Repeat precisely the span of lines below that opens with the line containing "let n := nat_of_ascii c in" and closes with the line containing "[String c EmptyString]", both included.

(Beginning of Extracted data)

(** * Caixa de Senhas: access control and record normalisation

    A shallow embedding of [app.py] and [database.py]: the Flask handlers
    [login], [adicionar_registro], [visualizar_registros],
    [admin_dashboard], [criar_usuario] and [exportar_dados], the
    [DatabaseManager] methods they call, and the count by unit of
    [database_backup.py].

    Modelling decisions.
    - Python strings are [string]; a character is an 8-bit code point and
      [isspace] is [str.isspace] restricted to that range.
    - The two tables are lists of typed rows.  A cursor row whose columns
      are read inside the selected width is a typed row; the grouped count
      query keeps its rows as lists of cells, because its loop reads a
      position by number.
    - Timestamps ([CURRENT_TIMESTAMP]) are integers, read from a clock
      argument [now].
    - A Python exception is a value of [result]; [try ... except] is
      [try_except].  Which database step raises is given by a fault plan.
    - The connection commits by itself: a statement that writes takes
      effect when it is executed, and an exception raised later in the
      session, by [commit] included, leaves that write in the store.
    - [json.dumps], [json.loads] and the werkzeug hash functions are
      parameters of the development; [json.loads] may raise any
      exception, [RecursionError] on deep nesting for one. *)

From Stdlib Require Import ZArith Ascii String Lia.
From stdpp Require Import base option list sorting strings countable gmap.

Local Open Scope Z_scope.

(** ** Exceptions *)

Inductive exn : Type :=
  | ConnectionError
  | DatabaseError
  | IntegrityError
  | IndexError
  | TypeError
  | ValueError
  | JSONDecodeError
  | RecursionError.

Inductive result (A : Type) : Type :=
  | Ok (a : A)
  | Raise (e : exn).
Arguments Ok {A} a.
Arguments Raise {A} e.

#[global] Instance result_ret : MRet result := fun A a => Ok a.

#[global] Instance result_bind : MBind result := fun A B k m =>
  match m with
  | Ok a => k a
  | Raise e => Raise e
  end.

(** [try: body except Exception: handler] *)
Definition try_except {A} (body : result A) (handler : exn -> A) : A :=
  match body with
  | Ok a => a
  | Raise e => handler e
  end.

(** ** Python string methods *)

Module PyStr.

(** [str.isspace] on one character, for code points below 256. *)
Definition isspace (c : ascii) : bool :=
  let n := nat_of_ascii c in
  ((9 <=? n) && (n <=? 13) || (28 <=? n) && (n <=? 32)
   || (n =? 133) || (n =? 160))%nat.

(** [s.lstrip()] *)
Fixpoint lstrip (s : string) : string :=
  match s with
  | EmptyString => EmptyString
  | String c s' => if isspace c then lstrip s' else s
  end.

(** [s.rstrip()] *)
Fixpoint rstrip (s : string) : string :=
  match s with
  | EmptyString => EmptyString
  | String c s' =>
      match rstrip s' with
      | EmptyString => if isspace c then EmptyString else String c EmptyString
      | t => String c t
      end
  end.

(** [s.strip()] *)
Definition strip (s : string) : string := rstrip (lstrip s).

(** [s.split(sep)] for a one-character separator.  The result is never
    empty: [''.split(',')] is [['']]. *)
Fixpoint split (sep : ascii) (s : string) : list string :=
  match s with
  | EmptyString => [EmptyString]
  | String c s' =>
      if Ascii.eqb c sep then EmptyString :: split sep s'
      else match split sep s' with
           | [] => [String c EmptyString]
           | w :: ws => String c w :: ws
           end
  end.

(** Truth value of a string: [bool(s)]. *)
Definition truthy (s : string) : bool :=
  match s with
  | EmptyString => false
  | String _ _ => true
  end.

(** [sep.join(l)] *)
Fixpoint join (sep : string) (l : list string) : string :=
  match l with
  | [] => EmptyString
  | [x] => x
  | x :: l' => x +:+ sep +:+ join sep l'
  end.

(** [c in s] for a character. *)
Fixpoint contains (c : ascii) (s : string) : bool :=
  match s with
  | EmptyString => false
  | String d s' => Ascii.eqb d c || contains c s'
  end.

End PyStr.

(** ** Values exchanged with the platform libraries *)

Set Warnings "-register-all".

(** What [json.loads] can return.  A number keeps its lexeme: no code here
    reads its value. *)
Inductive json : Type :=
  | JNull
  | JBool (b : bool)
  | JNumber (lexeme : string)
  | JStr (s : string)
  | JList (l : list json)
  | JObj (kvs : list (string * json)).

(** The library functions the code calls.  [json_loads] raises what
    [json.loads] raises: [JSONDecodeError] on a text that is not JSON,
    [RecursionError] on one nested too deep.  The salt of
    [generate_password_hash] belongs to the instance. *)
Class Plataforma : Type := {
  json_dumps : list string -> string;
  json_loads : string -> result json;
  generate_password_hash : string -> string;
  check_password_hash : string -> string -> bool
}.

(** [len(v)] *)
Definition py_len (v : json) : result nat :=
  match v with
  | JStr s => Ok (String.length s)
  | JList l => Ok (length l)
  | JObj kvs => Ok (length kvs)
  | JNull | JBool _ | JNumber _ => Raise TypeError
  end.

(** An item of the iterable given to [str.join] must be a [str]. *)
Definition item_str (v : json) : result string :=
  match v with
  | JStr s => Ok s
  | _ => Raise TypeError
  end.

(** [sep.join(v)]: a list is joined item by item, a string character by
    character, a dict key by key. *)
Definition py_join (sep : string) (v : json) : result string :=
  match v with
  | JList l => items ← mapM item_str l; Ok (PyStr.join sep items)
  | JStr s =>
      Ok (PyStr.join sep
            ((fun c => String c EmptyString) <$> list_ascii_of_string s))
  | JObj kvs => Ok (PyStr.join sep (fst <$> kvs))
  | JNull | JBool _ | JNumber _ => Raise TypeError
  end.

(** ** The store *)

(** A cell of a cursor row. *)
Inductive sqlval : Type :=
  | SNull
  | SInt (z : Z)
  | SText (s : string).

#[global] Instance sqlval_eq_dec : EqDecision sqlval.
Proof. solve_decision. Defined.

#[global] Instance sqlval_countable : Countable sqlval.
Proof.
  refine (inj_countable'
    (fun v => match v with
              | SNull => inl ()
              | SInt z => inr (inl z)
              | SText s => inr (inr s)
              end)
    (fun x => match x with
              | inl _ => SNull
              | inr (inl z) => SInt z
              | inr (inr s) => SText s
              end) _).
  intros []; reflexivity.
Defined.

(** [row[i]] on a tuple: [IndexError] outside its width. *)
Definition row_index (row : list sqlval) (i : nat) : result sqlval :=
  match row !! i with
  | Some v => Ok v
  | None => Raise IndexError
  end.

(** Table [usuarios]. *)
Record linha_usuario : Type := {
  u_id : Z;
  u_username : string;
  u_password_hash : string;
  u_nome_completo : string;
  u_unidade : string;
  u_tipo_usuario : string;
  u_ativo : Z;
  u_data_criacao : Z;
  u_ultimo_login : option Z
}.

(** Table [registros]; [r_senhas] is the JSON text of the password list. *)
Record linha_registro : Type := {
  r_id : Z;
  r_carteirinha : string;
  r_unidade : string;
  r_senhas : string;
  r_usuario_id : Z;
  r_data_criacao : Z
}.

Record banco : Type := {
  usuarios : list linha_usuario;
  registros : list linha_registro
}.

#[global] Instance linha_usuario_eq_dec : EqDecision linha_usuario.
Proof. solve_decision. Defined.

#[global] Instance linha_registro_eq_dec : EqDecision linha_registro.
Proof. solve_decision. Defined.

(** The steps of a database session that can raise. *)
Inductive passo : Type :=
  | Conectar
  | Consultar
  | Inserir
  | Atualizar
  | Confirmar.

(** A fault plan: [f p = true] when step [p] raises in this request. *)
Definition falhas : Type := passo -> bool.

Definition sem_falhas : falhas := fun _ => false.

Definition executar (f : falhas) (p : passo) (e : exn) : result unit :=
  if f p then Raise e else Ok tt.

(** [INTEGER PRIMARY KEY AUTOINCREMENT]: one more than the largest key; no
    row is ever deleted. *)
Definition proximo_id (ids : list Z) : Z := 1 + foldr Z.max 0 ids.

(** ** Sessions that write

    The body of a [with self.get_connection() as conn] block that
    writes: it runs on the store and leaves the store its statements
    have made, with its value or with the exception that stopped it. *)

Definition sessao (A : Type) : Type := banco -> result A * banco.

#[global] Instance sessao_ret : MRet sessao := fun A a db => (Ok a, db).

#[global] Instance sessao_bind : MBind sessao := fun A B k m db =>
  match m db with
  | (Ok a, db') => k a db'
  | (Raise e, db') => (Raise e, db')
  end.

(** A step that reads or fails and does not write. *)
Definition sem_escrita {A} (r : result A) : sessao A := fun db => (r, db).

(** A query on the store as it stands. *)
Definition consultar {A} (q : banco -> A) : sessao A :=
  fun db => (Ok (q db), db).

(** A statement that writes: it raises and changes nothing, or it takes
    effect. *)
Definition escrever (w : banco -> result banco) : sessao unit :=
  fun db =>
    match w db with
    | Ok db' => (Ok (), db')
    | Raise e => (Raise e, db)
    end.

(** [try: body except Exception: handler] around a session. *)
Definition try_except_sessao {A} (body : sessao A) (handler : exn -> A)
    (db : banco) : A * banco :=
  match body db with
  | (Ok a, db') => (a, db')
  | (Raise e, db') => (handler e, db')
  end.

(** ** [database.py]: class [DatabaseManager] *)

Module DatabaseManager.
Section Metodos.
Context `{plataforma : Plataforma}.

(** The dict built for one record by the listing methods. *)
Record registro : Type := {
  reg_id : Z;
  reg_carteirinha : string;
  reg_unidade : string;
  reg_senhas : json;
  reg_usuario_id : Z;
  reg_data_criacao : Z;
  reg_total_senhas : nat
}.

(** The dict returned by [validar_login]. *)
Record dados_usuario : Type := {
  du_id : Z;
  du_username : string;
  du_nome_completo : string;
  du_unidade : string;
  du_tipo_usuario : string
}.

(** [get_connection]: [sqlitecloud.connect] raises when the store cannot
    be reached. *)
Definition get_connection (f : falhas) : result unit :=
  executar f Conectar ConnectionError.

(** [inserir_registro], lines 132-181. *)
Definition inserir_registro (f : falhas) (now : Z) (db : banco)
    (carteirinha unidade : string) (senhas : list string) (usuario_id : Z)
    : bool * banco :=
  try_except_sessao
    (if negb (PyStr.truthy carteirinha) || negb (PyStr.truthy unidade)
        || bool_decide (senhas = []) || bool_decide (usuario_id = 0)
     then mret false
     else if bool_decide (5 < length senhas)%nat
     then mret false
     else
       let senhas_json := json_dumps senhas in
       sem_escrita (get_connection f);;
       escrever (fun db =>
         executar f Inserir DatabaseError;;
         Ok {| usuarios := usuarios db;
               registros := registros db ++
                 [ {| r_id := proximo_id (r_id <$> registros db);
                      r_carteirinha := carteirinha;
                      r_unidade := unidade;
                      r_senhas := senhas_json;
                      r_usuario_id := usuario_id;
                      r_data_criacao := now |} ] |});;
       sem_escrita (executar f Confirmar DatabaseError);;
       mret true)
    (fun _ => false) db.

(** [ORDER BY data_criacao DESC] *)
Definition mais_recente_primeiro (a b : linha_registro) : Prop :=
  r_data_criacao b <= r_data_criacao a.

#[global] Instance mais_recente_primeiro_dec :
  RelDecision mais_recente_primeiro.
Proof. intros a b; unfold mais_recente_primeiro; apply _. Defined.

(** [SELECT id, carteirinha, unidade, senhas, usuario_id, data_criacao
    FROM registros ORDER BY data_criacao DESC] *)
Definition select_todos (db : banco) : list linha_registro :=
  merge_sort mais_recente_primeiro (registros db).

(** The same with [WHERE unidade = ?]. *)
Definition select_por_unidade (db : banco) (unidade : string)
    : list linha_registro :=
  merge_sort mais_recente_primeiro
    (filter (fun r => r_unidade r = unidade) (registros db)).

(** The body of the inner [try] of the listing loops: decode the
    password text and build the dict. *)
Definition decodificar (row : linha_registro) : result registro :=
  senhas ← json_loads (r_senhas row);
  total ← py_len senhas;
  Ok {| reg_id := r_id row;
        reg_carteirinha := r_carteirinha row;
        reg_unidade := r_unidade row;
        reg_senhas := senhas;
        reg_usuario_id := r_usuario_id row;
        reg_data_criacao := r_data_criacao row;
        reg_total_senhas := total |}.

(End of Extracted data)

◆ **Answer**
  let n := nat_of_ascii c in
  ((9 <=? n) && (n <=? 13) || (28 <=? n) && (n <=? 32)
   || (n =? 133) || (n =? 160))%nat.

(** [s.lstrip()] *)
Fixpoint lstrip (s : string) : string :=
  match s with
  | EmptyString => EmptyString
  | String c s' => if isspace c then lstrip s' else s
  end.

(** [s.rstrip()] *)
Fixpoint rstrip (s : string) : string :=
  match s with
  | EmptyString => EmptyString
  | String c s' =>
      match rstrip s' with
      | EmptyString => if isspace c then EmptyString else String c EmptyString
      | t => String c t
      end
  end.

(** [s.strip()] *)
Definition strip (s : string) : string := rstrip (lstrip s).

(** [s.split(sep)] for a one-character separator.  The result is never
    empty: [''.split(',')] is [['']]. *)
Fixpoint split (sep : ascii) (s : string) : list string :=
  match s with
  | EmptyString => [EmptyString]
  | String c s' =>
      if Ascii.eqb c sep then EmptyString :: split sep s'
      else match split sep s' with
           | [] => [String c EmptyString]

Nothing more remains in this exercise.